**WHAT IS REQUIRED**: In the records below, find the line that contains "- intros fuel prefix" and the line that contains "assert (Hcov : Forall2", then retype exactly those two lines and every line between them.

**Stored items**:
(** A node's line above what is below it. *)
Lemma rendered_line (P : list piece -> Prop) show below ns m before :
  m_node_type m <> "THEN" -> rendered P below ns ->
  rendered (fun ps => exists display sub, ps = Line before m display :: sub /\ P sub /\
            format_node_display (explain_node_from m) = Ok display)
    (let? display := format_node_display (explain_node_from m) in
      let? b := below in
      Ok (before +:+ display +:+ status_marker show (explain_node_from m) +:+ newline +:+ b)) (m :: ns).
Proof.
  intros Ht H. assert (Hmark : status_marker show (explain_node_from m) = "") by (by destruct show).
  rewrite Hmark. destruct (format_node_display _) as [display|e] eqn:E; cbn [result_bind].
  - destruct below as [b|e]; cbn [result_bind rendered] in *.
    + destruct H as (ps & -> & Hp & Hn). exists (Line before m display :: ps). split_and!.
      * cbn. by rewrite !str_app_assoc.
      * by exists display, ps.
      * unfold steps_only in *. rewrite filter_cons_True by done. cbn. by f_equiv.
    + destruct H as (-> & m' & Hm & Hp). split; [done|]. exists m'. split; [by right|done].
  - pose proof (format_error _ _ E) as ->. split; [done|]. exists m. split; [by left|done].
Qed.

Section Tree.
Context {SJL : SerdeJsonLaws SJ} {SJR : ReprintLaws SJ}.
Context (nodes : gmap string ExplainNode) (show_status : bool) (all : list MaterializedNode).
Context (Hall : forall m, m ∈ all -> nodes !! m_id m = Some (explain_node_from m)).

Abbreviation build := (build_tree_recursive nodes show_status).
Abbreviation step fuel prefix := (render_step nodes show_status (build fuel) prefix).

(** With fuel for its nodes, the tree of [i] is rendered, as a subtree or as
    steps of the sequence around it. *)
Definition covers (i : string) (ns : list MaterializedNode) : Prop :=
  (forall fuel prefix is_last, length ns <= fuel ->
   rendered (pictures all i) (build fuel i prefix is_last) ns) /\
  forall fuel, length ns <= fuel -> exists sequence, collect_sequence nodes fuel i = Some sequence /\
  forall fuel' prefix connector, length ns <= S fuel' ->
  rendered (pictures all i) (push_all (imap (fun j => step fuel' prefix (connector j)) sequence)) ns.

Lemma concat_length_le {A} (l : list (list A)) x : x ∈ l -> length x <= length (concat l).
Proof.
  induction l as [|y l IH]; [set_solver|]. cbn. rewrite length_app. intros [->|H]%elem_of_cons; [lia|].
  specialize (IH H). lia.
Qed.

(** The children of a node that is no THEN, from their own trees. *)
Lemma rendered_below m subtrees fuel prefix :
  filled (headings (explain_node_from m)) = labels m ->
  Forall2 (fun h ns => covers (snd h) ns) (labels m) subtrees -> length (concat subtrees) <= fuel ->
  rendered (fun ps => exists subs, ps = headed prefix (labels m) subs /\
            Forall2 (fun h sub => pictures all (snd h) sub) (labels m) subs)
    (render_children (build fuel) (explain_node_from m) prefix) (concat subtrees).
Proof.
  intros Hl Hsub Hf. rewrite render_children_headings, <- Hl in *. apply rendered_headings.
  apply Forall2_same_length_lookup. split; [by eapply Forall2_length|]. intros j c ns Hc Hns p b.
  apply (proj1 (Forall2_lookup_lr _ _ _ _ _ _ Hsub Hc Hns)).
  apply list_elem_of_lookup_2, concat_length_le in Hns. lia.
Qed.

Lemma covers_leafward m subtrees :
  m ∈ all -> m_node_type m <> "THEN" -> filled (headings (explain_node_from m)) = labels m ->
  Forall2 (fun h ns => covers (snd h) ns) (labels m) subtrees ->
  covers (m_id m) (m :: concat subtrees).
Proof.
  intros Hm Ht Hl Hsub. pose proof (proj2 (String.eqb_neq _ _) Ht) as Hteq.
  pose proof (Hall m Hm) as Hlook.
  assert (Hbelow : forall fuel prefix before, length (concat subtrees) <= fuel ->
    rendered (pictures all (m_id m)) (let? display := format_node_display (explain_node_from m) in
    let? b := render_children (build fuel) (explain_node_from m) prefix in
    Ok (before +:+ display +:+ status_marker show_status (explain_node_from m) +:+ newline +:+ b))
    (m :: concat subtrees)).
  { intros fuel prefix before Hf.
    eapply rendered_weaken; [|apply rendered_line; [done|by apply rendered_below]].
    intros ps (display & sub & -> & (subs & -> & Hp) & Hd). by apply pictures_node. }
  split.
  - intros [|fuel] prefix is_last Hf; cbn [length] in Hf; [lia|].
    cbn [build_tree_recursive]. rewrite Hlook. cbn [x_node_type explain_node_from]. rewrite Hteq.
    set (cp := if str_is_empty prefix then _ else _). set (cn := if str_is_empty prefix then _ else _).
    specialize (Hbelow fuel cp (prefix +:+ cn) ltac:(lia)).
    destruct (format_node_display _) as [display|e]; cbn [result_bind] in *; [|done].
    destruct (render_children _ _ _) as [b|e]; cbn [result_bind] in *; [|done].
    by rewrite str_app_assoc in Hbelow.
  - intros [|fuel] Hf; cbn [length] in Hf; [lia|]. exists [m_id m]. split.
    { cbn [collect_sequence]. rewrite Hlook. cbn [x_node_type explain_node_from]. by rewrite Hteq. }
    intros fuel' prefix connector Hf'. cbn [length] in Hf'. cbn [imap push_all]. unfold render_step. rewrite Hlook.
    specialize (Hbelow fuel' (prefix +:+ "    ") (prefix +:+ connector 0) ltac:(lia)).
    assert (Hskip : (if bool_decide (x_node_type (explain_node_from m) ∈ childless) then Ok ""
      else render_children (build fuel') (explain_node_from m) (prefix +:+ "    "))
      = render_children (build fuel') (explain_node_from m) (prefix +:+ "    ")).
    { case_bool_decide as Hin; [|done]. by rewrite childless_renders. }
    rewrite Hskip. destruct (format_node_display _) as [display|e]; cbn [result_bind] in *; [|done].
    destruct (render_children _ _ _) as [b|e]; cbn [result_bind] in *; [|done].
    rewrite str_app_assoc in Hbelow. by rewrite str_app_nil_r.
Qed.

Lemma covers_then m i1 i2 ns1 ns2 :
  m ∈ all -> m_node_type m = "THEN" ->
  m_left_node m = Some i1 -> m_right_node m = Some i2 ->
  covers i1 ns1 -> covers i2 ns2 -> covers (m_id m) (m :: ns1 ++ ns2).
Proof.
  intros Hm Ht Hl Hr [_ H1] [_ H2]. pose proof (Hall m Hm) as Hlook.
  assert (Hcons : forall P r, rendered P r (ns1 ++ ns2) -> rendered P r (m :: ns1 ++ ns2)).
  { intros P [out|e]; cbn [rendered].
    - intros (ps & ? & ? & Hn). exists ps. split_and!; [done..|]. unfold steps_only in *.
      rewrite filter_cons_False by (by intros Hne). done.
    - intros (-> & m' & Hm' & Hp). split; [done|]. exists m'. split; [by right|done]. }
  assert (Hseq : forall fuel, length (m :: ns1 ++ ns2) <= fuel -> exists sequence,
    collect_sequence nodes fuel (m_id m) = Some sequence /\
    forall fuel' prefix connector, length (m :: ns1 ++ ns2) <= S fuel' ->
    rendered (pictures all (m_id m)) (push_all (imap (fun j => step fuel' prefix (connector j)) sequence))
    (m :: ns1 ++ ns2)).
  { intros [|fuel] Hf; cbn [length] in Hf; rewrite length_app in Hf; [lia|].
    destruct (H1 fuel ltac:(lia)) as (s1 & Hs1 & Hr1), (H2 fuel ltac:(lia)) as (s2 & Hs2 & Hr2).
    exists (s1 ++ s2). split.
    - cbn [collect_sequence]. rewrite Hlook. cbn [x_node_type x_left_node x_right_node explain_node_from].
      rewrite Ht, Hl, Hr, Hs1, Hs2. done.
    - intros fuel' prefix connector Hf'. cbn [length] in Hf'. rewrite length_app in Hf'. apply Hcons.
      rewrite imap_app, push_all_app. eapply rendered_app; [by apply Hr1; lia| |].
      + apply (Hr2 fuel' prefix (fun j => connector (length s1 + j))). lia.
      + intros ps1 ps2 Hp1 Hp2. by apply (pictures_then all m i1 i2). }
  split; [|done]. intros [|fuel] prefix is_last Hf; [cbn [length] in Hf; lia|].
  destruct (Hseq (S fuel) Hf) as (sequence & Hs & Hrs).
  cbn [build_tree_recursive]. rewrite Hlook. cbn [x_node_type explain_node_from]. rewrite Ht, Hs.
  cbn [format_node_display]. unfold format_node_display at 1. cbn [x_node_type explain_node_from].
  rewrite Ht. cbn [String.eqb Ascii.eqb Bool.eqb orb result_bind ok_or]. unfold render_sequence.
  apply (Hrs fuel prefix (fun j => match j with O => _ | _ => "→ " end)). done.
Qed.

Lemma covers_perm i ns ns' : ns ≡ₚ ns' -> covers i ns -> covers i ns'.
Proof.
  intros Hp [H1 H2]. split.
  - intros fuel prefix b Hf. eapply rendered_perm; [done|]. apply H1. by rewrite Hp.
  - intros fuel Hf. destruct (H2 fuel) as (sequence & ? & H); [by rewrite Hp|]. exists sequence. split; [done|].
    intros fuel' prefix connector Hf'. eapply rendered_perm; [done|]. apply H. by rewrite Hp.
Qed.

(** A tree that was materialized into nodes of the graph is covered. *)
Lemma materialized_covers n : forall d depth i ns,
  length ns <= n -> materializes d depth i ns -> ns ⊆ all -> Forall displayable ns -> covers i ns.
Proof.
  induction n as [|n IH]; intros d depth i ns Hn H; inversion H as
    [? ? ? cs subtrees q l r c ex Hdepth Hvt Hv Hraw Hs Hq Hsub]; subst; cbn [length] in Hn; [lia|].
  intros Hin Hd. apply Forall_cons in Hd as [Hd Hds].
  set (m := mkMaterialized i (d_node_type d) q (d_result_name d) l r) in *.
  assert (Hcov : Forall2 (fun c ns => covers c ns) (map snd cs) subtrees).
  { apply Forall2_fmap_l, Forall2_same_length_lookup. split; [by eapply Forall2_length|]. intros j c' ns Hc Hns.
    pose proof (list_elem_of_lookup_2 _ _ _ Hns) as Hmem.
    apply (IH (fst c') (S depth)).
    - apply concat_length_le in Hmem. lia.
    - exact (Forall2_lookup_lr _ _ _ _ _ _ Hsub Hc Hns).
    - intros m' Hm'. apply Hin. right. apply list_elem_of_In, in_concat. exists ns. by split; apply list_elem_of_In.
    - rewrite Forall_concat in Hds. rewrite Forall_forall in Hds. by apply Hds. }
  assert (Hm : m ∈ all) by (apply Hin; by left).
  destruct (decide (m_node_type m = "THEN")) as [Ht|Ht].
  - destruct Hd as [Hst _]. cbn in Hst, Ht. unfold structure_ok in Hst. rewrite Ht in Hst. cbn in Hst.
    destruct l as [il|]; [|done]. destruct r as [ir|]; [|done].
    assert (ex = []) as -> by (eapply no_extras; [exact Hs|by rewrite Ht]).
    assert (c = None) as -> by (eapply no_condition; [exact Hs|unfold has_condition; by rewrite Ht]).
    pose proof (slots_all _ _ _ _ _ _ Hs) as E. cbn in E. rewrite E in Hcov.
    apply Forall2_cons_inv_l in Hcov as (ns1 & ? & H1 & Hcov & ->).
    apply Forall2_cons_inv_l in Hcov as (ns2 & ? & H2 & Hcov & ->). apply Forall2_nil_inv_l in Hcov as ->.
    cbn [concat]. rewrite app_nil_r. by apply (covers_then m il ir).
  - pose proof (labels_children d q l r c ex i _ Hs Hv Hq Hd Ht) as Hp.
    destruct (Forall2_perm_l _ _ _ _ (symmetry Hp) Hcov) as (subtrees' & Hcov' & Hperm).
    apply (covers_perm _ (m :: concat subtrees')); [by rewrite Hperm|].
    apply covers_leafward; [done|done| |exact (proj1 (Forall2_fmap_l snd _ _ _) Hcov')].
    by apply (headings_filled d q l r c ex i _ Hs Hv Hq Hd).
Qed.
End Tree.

**SOLUTION FOR THIS EXERCISE**:
  - intros fuel prefix b Hf. eapply rendered_perm; [done|]. apply H1. by rewrite Hp.
  - intros fuel Hf. destruct (H2 fuel) as (sequence & ? & H); [by rewrite Hp|]. exists sequence. split; [done|].
    intros fuel' prefix connector Hf'. eapply rendered_perm; [done|]. apply H. by rewrite Hp.
Qed.

(** A tree that was materialized into nodes of the graph is covered. *)
Lemma materialized_covers n : forall d depth i ns,
  length ns <= n -> materializes d depth i ns -> ns ⊆ all -> Forall displayable ns -> covers i ns.
Proof.
  induction n as [|n IH]; intros d depth i ns Hn H; inversion H as
    [? ? ? cs subtrees q l r c ex Hdepth Hvt Hv Hraw Hs Hq Hsub]; subst; cbn [length] in Hn; [lia|].
  intros Hin Hd. apply Forall_cons in Hd as [Hd Hds].
  set (m := mkMaterialized i (d_node_type d) q (d_result_name d) l r) in *.
  assert (Hcov : Forall2 (fun c ns => covers c ns) (map snd cs) subtrees).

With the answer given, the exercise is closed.